In 2002, Smit was invited to make the "Ledenobject" of the Friends of Modern Glass and selected for an artist residency at North Lands Creative, in Scotland during the following year. Between 2005 and 2012, she was also a board member of the Friends of Modern Glass. During the Glasrijk Tubbergen International Glass Art event in 2013, Smit presented a series of pieces inspired by the solar flares and trees shapes, examining the relationship between shape and deformation in glass. According to the director of the National Glass Museum, Arend-Jan Weijsters, her work becomes strong in the unusual intersection between the simplicity of form and the mysterious appearance.

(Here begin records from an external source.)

(** C16: what the service encrypts stays readable: at once, it decrypts to the plaintext;
    and after any calls, rotations included, it still does, unless the key it was made
    with has been deleted, which is then the error. *)
Theorem ciphertexts_stay_readable nonce p k c k' :
  wf k → fresh_current k → fresh_nonce nonce → bytes_ok p → Encrypt nonce p k = Ok c → later k k' →
  IsVersionedCiphertext c = true ∧ (Decrypt c k).2 = Ok p ∧
  ∃ id found, finds k' id found ∧
    (Decrypt c k').2 = if bool_decide (found.(Key.Status) = KeyStatusDeleted)
                       then Err (Errorf ("key " +:+ id +:+ " has been deleted")) else Ok p.
Proof.
  intros Hw Hf Hn Hp (l & key & n & Hc & Hk & Ha & -> & ->)%Encrypt_Ok Hl. destruct (Hn n eq_refl) as [Hlen Hb].
  destruct (later_wf k k' Hw Hl) as [Hw' Hg]. assert (backed k key) as Hbk by by eapply (wf_heap k).
  split_and!.
  - apply GoStrings.prefix_app.
  - destruct (decrypt_text k key n p Hw Hbk Hlen Hb Hp) as (found & Hfd & ->).
    rewrite bool_decide_false; [done|]. by rewrite (finds_active k l key found).
  - exists (Key.ID key). apply decrypt_text; [done|by eapply backed_grows|done..].
Qed.

(** a rotation that the generators serve makes a new active key, named by the new
    ciphertexts, with a version above every other (while versions do not wrap), and makes
    the one before inactive, in the store and in its object; whatever could be encrypted
    before can be decrypted after. *)
Theorem rotate_key_spec now xid r n k :
  wf k → fresh_current k → valid_key masterKey = true → randomness xid (Some r) (Some n) k →
  let '(k', res) := RotateKey now xid (Some r) (Some n) k in
  ∃ key l, res = Ok key ∧ key.(Key.ID) = xid ∧ key.(Key.Status) = KeyStatusActive ∧ key.(Key.KeyMaterial) = r ∧
    key.(Key.Version) = next_version (range_values (keys k)) ∧
    currentKey k' = Some l ∧ heap k' !! l = Some key ∧
    (∀ id sk, keys k' !! id = Some sk → sk.(EncryptionKey.Status) = KeyStatusActive → id = xid) ∧
    (∀ l0 old, currentKey k = Some l0 → heap k !! l0 = Some old →
       ∃ sk, keys k' !! old.(Key.ID) = Some sk ∧ sk.(EncryptionKey.Status) = KeyStatusInactive) ∧
    ∀ nonce p c, fresh_nonce nonce → bytes_ok p → Encrypt nonce p k = Ok c → (Decrypt c k').2 = Ok p.
Proof.
  intros Hw Hf Hmk (Hx & Hcol & Hr & Hn). rewrite RotateKey_eq by done. cbn [generateKey].
  set (key := activated now _). destruct (Hr r eq_refl) as [Hlen Hb].
  destruct (retire_wf now k Hw) as (_ & Hw1 & Hg1 & Hna & Hnone & Ec & Eca & Hcur).
  assert (keys (retire now k).1 !! Key.ID key = None) as Hx' by (by apply Hnone).
  destruct (saveKey_Ok n now key (retire now k).1 Hmk) as [k2 Es].
  pose proof (install_wf (Some n) now key _ Hw1 Hx' Hcol Hn Hlen Hb Hna) as Hi. rewrite Es in Hi |- *.
  destruct Hi as (Hw2 & Hg2 & (l & Hl & Hkl) & (sk & Ek & Hst) & Eca2).
  exists key, l. split_and!; [done..| | |].
  - intros id x Hid Ha. rewrite Ek in Hid. apply lookup_insert_Some in Hid as [[<- _]|[_ Hid]]; [done|].
    by destruct (Hna id x Hid).
  - intros l0 old Hl0 Hold. destruct (Hcur l0 old Hl0 Hold) as (_ & x & Hxk & Hxs). exists x. split; [|done].
    rewrite Ek, lookup_insert_ne; [done|]. intros E. congruence.
  - intros nonce p c Hnn Hp (l0 & old & n0 & Hl0 & Hold & Ha & -> & ->)%Encrypt_Ok.
    destruct (Hnn n0 eq_refl) as [Hln Hbn]. destruct (Hcur l0 old Hl0 Hold) as (Eh & x & Hxk & Hxs).
    assert (backed k old) as Hbk by by eapply (wf_heap k).
    destruct (decrypt_text (install key k2) old n0 p Hw2) as (found & Hfd & ->); [|done..|].
    { eapply backed_grows; [|exact Hbk]. by transitivity (retire now k).1. }
    rewrite bool_decide_false; [done|]. intros Hdel.
    assert (Key.ID old ≠ xid) as Hne by (intros E; cbn in Hx'; congruence).
    destruct Hfd as [_ [(l' & Hca & Hl')|(Hca & sk' & Hsk' & Hst')]].
    + rewrite Eca2, lookup_insert_ne, Eca in Hca by done.
      destruct (wf_cache _ Hw1 (Key.ID old) l') as (y & Hy & _); [by rewrite Eca|].
      rewrite (install_heap key k2 l' y) in Hl'; [|by rewrite (saveKey_heap _ _ _ _ _ _ Es)]. injection Hl' as <-.
      rewrite Eh in Hy. apply lookup_insert_Some in Hy as [[_ <-]|[_ Hy]]; [done|].
      destruct (Hf l0 old Hl0 Hold Ha) as [_ Hcopy]. by rewrite (Hcopy l' y Hca Hy) in Hdel.
    + rewrite Ek, lookup_insert_ne, Hxk in Hsk' by done. injection Hsk' as <-. by rewrite Hst', Hxs in Hdel.
Qed.

(** a rotation whose new key cannot be saved fails after the current key was retired:
    from then on nothing is encrypted, [Initialize] does not help, and no key of the store
    is active. *)
Theorem failed_rotation_stops_encryption now xid r l k :
  wf k → currentKey k = Some l →
  let '(k', res) := RotateKey now xid (Some r) None k in
  (∃ e, res = Err e) ∧
  (∀ nonce p, Encrypt nonce p k' = Err (Errorf "current key is not active")) ∧
  (∀ now' xid' random nonce, Initialize now' xid' random nonce k' = (k', Ok tt)) ∧
  ∀ id sk, keys k' !! id = Some sk → sk.(EncryptionKey.Status) ≠ KeyStatusActive.
Proof.
  intros Hw Hl. rewrite RotateKey_eq by done. cbn [generateKey].
  destruct (retire_wf now k Hw) as (_ & _ & _ & Hna & _ & Ec & _ & Hcur).
  destruct (wf_current k Hw l Hl) as [cur Hcurk]. destruct (Hcur l cur Hl Hcurk) as [Eh _].
  destruct (saveKey_None now (activated now (Key.mk xid (next_version (range_values (Security.encryptionKeys (store k))))
    r "AES-256-GCM" KeyStatusPending now None None None None)) (retire now k).1) as [e ->].
  split_and!; [by eexists| | |exact Hna].
  - intros nonce p. unfold Encrypt. by rewrite Ec, Hl, Eh, lookup_insert_eq.
  - intros now' xid' random nonce. unfold Initialize. by rewrite Ec, Hl.
Qed.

Since 2016, her work has been selected for the Dutch pavilion during the Salone del Mobile in Milan, curated by Nicole Uniquole. In 2019, she showcased “Swarms” and a series of sculptures in a presentation, which was inspired by the light and colour palette of the master painter Rembrandt van Rijn. The fragile glass birds suggested the movement of large flocks of starlings. She is called la Venini dei Paesi Bassi, which means the Venini of the Low Countries, referring to the famous Venetian glass designer and namesake of the largest glass factory in glass, in Murano. In 2018, Smit presented the Copier Unveiled, a new series for the "Copier Revisited" collection at Royal Leerdam Crystal.

In 2023, Smit installed the "Whirl of life" in the Mauritshuis for its 200th birthday. The installation was commissioned in 2022 by the Friends of the Mauritshuis Foundation and is inspired by the 19th century's paintings of the museum's collection. Located in the atrium, the artwork stands 6 meters high, in the form of a spiral and consists of 233 elements.

== Works ==
Smit’s works were deeply influenced by the Scottish landscape, nature and light. Since that period, she developed an interest in making works that interacted with its environment, particularly inspired by the spaces outside of her studio, nature and the experience of certain spaces. The similarities of forces in nature and in her own body are mirrored in the objects she produces, connecting memories with different realities. Her characteristic language is grounded in the combination of hot and cold techniques, such as grinding, cutting, sandblasting and polishing. According to Caroline van Diest, Smit’s language “is not a language of words, but of symbols and colours. It is born from feelings, personal symbols and memories. It is the rapture of the beauty of nature or life itself. Making glass objects is a way to understand herself and life.” She combined glass with other materials like wood, copper foil or different types of stone in autonomous objects. Her work has increasingly been connected to nature and the material itself, in the search for beauty and eagerness to achieve new knowledge about glass fluidity and movement.

== Collections ==
Smit’s work is held in private and public collections: Mauritshuis, The Netherlands; The Dan Klein and Alan J. Poole Private Collection of Glass, England; Collection North Lands Creative Glass, Lybster, Scotland; National Museum of Scotland, United Kingdom; Glasmuseum Lette Alter Hof Herding, Ernsting-Stiftung, Coesfeld, Germany.